1. ¹Department of Otolaryngology—Head and Neck Surgery, University of Iowa, Iowa City, Iowa, USA
2. ²Program in Gene Therapy, Department of Internal Medicine, University of Iowa, Iowa City, Iowa, USA
3. ³Interdepartmental PhD Program in Genetics, University of Iowa, Iowa City, Iowa, USA
4. ⁴Particulate Fluids Processing Centre, Department of Chemical and Biomolecular Engineering, University of Melbourne, Melbourne, Victoria, Australia
5. ⁵Murdoch Children's Research Institute, Royal Children's, Hospital, Melbourne, Australia
6. ⁶Department of Paediatrics, University of Melbourne, Royal Children's, Hospital, Melbourne, Australia
7. ⁷Integrated DNA Technologies, Coralville, Iowa, USA

Correspondence: Michael Hildebrand, Department of Otolaryngology—Head and Neck Surgery, University of Iowa, 5270 CBRB, Iowa City, Iowa 52242, USA. E-mail: michael-hildebrand@uiowa.edu

Received 20 June 2007; Accepted 10 October 2007; Published online 27 November 2007.

Abstract

Development of effective therapeutics for hearing loss has proven to be a slow and difficult process, evidenced by the lack of restorative medicines and technologies currently available to the otolaryngologist. In large part this is attributable to the limited regenerative potential in cochlear cells and the secondary degeneration of the cochlear architecture that commonly follows sensorineural hearing impairment. Therapeutic advances have been made using animal models, particularly in regeneration and remodeling of spiral ganglion neurons, which retract and die following hair cell loss.
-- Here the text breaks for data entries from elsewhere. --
(** X13: a session of [open], one [write] and [close] on a handle without a
    mirror, in a writable mode without [x].  What is uploaded is read off the
    mode: the object's bytes followed by the written ones for an append,
    the written bytes alone for a mode with [w], the written bytes over the
    start of the object for an update.  The object is downloaded only when
    it exists and the mode appends or updates; its size is looked up only
    for an append; no ranged read is made; the temporary file is gone and
    the handle closed at the end. *)
Theorem single_write_session
    bs o d (r r' : R) cs (mode : string) (n : Z) (c0 b : bytes) :
  valid_mode mode -> char_in "x" mode = false ->
  char_in "w" mode || char_in "a" mode || char_in "+" mode = true ->
  (char_in "a" mode = true -> get_size r = Ok n) ->
  (fetches mode (client_exists r) = true -> download r = Ok c0) ->
  let fetched := if fetches mode (client_exists r) then c0 else [] in
  let data := session_bytes mode fetched b in
  upload data r = (Ok tt, r') ->
  let run := (open mode ;;; write b ;;; close)
               (world_of bs o None None d r cs) in
  fst run = Ok tt
  /\ cloud (snd run) = r'
  /\ disk (snd run) = d
  /\ _closed (base (self (snd run))) = true
  /\ __file_io (self (snd run)) = None
  /\ temp_path (self (snd run)) = None
  /\ calls (snd run)
     = cs ++ (if char_in "a" mode then [CallGetSize] else [])
       ++ [CallExists]
       ++ (if fetches mode (client_exists r) then [CallDownload] else [])
       ++ [CallUpload data].
Proof.
  intros Hv Hx Hw Hn Hdl fetched data Hu run.
  set (p := fresh (dom d)).
  destruct (open_unmirrored bs o d r cs mode Hv)
    as (bs' & m & Hcl & Hm & Hvm & Hch & Hopen).
  assert (Hfe : fetches m (client_exists r) = fetches mode (client_exists r)).
  { unfold fetches. now rewrite !Hch. }
  assert (Hsb : session_bytes m fetched b = data).
  { unfold data, session_bytes. now rewrite !Hch. }
  assert (Hxm : char_in "x" m = false) by now rewrite Hch.
  assert (Hwm : char_in "w" m || char_in "a" m || char_in "+" m = true)
    by now rewrite !Hch.
  assert (Hdlm : fetches m (client_exists r) = true -> download r = Ok c0)
    by (rewrite Hfe; exact Hdl).
  set (f := mirror_file m p fetched).
  set (c := mirror_bytes m fetched).
  assert (Hpos : 0 <= FileIO.pos f).
  { unfold f, mirror_file. simpl. destruct (char_in "a" m); unfold len; lia. }
  assert (Hd : delete p (<[p := data]> d) = d).
  { apply delete_insert_id. apply not_elem_of_dom, is_fresh. }
  assert (Hws : written f c b = data).
  { unfold f, c. now rewrite written_session, Hsb. }
  (* the state after [write], whatever the path to it *)
  assert (Hafter : forall cs1,
            close (world_of bs' (FileIO.pos f + len b) (Some p)
                     (Some (FileIO.set_pos (written_pos f c b) f))
                     (<[p := data]> d) r cs1)
            = (Ok tt, world_of (set_closed true bs') (FileIO.pos f + len b)
                        None None d r' (cs1 ++ [CallUpload data]))).
  { intros cs1.
    rewrite (close_mirrored bs' _ p _ (<[p := data]> d) r r' cs1 data Hcl
               (lookup_insert_eq _ _ _) Hu).
    now rewrite Hd. }
  assert (Hfirst : forall o1 cs1,
            write b (world_of bs' o1 None None d r cs1)
            = (Ok (len b),
               world_of bs' (FileIO.pos f + len b) (Some p)
                 (Some (FileIO.set_pos (written_pos f c b) f))
                 (<[p := data]> d) r
                 ((cs1 ++ [CallExists])
                  ++ (if fetches m (client_exists r)
                      then [CallDownload] else [])))).
  { intros o1 cs1.
    rewrite (write_unmirrored bs' o1 None d r cs1 m c0 b Hcl Hm Hvm Hxm Hwm
               Hdlm).
    cbv zeta. fold p. rewrite Hfe. fold fetched f c.
    now rewrite Hws. }
  unfold run.
  rewrite (Hch "a"%char), (Hch "w"%char) in Hopen.
  destruct (char_in "a" mode) eqn:Ha.
  - (* append: the size is looked up, the mirror is made by [write] *)
    assert (Hseek : seek (PyInt 0) 2 (world_of bs' 0 None None d r cs)
                    = (Ok (Z.max 0 (n + 0)),
                       world_of bs' (Z.max 0 (n + 0)) None None d r
                         (cs ++ [CallGetSize]))).
    { now rewrite (seek_end (world_of bs' 0 None None d r cs) 0 n eq_refl
                     (Hn eq_refl)). }
    rewrite (bind_ok _ _ _ _ _ Hseek) in Hopen.
    rewrite (bind_ok _ _ _ _ _ Hopen).
    rewrite (bind_ok _ _ _ _ _ (Hfirst _ _)), Hafter, Hfe.
    simpl. rewrite <- !app_assoc. repeat split.
  - destruct (char_in "w" mode) eqn:Hw'.
    + (* a mode with [w]: [open] makes the mirror *)
      pose proof (local_unmirrored bs' 0 None d r cs m c0 Hm Hvm Hxm Hdlm)
        as Hl.
      cbv zeta in Hl. fold p in Hl. rewrite Hfe in Hl. fold fetched f c in Hl.
      rewrite Hl in Hopen.
      rewrite (bind_ok _ _ _ _ _ Hopen).
      rewrite (bind_ok _ _ _ _ _
                 (write_mirrored bs' 0 (Some p) f (<[p := c]> d) r _ c b Hcl
                    eq_refl Hwm Hpos (lookup_insert_eq _ _ _))).
      change (FileIO.name f) with p. rewrite insert_insert_eq, Hws.
      rewrite Hafter. simpl. rewrite <- !app_assoc. repeat split.
    + (* an update: [open] touches nothing *)
      rewrite (bind_ok _ _ _ _ _ Hopen).
      rewrite (bind_ok _ _ _ _ _ (Hfirst _ _)), Hafter, Hfe.
      simpl. rewrite <- !app_assoc. repeat split.
Qed.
Natural regeneration in avian and reptilian systems provides hope that replacement of hair cells is achievable in humans. The most exciting recent advancements in this field have been made in the relatively new areas of cellular replacement and gene therapy. In this review we discuss recent developments in gene- and cell-based therapy for hearing loss, including detailed analysis of therapeutic mechanisms such as RNA interference and stem cell transplantation, as well as in utero delivery to the mammalian inner ear. We explore the advantages and limitations associated with the use of these strategies for inner ear restoration.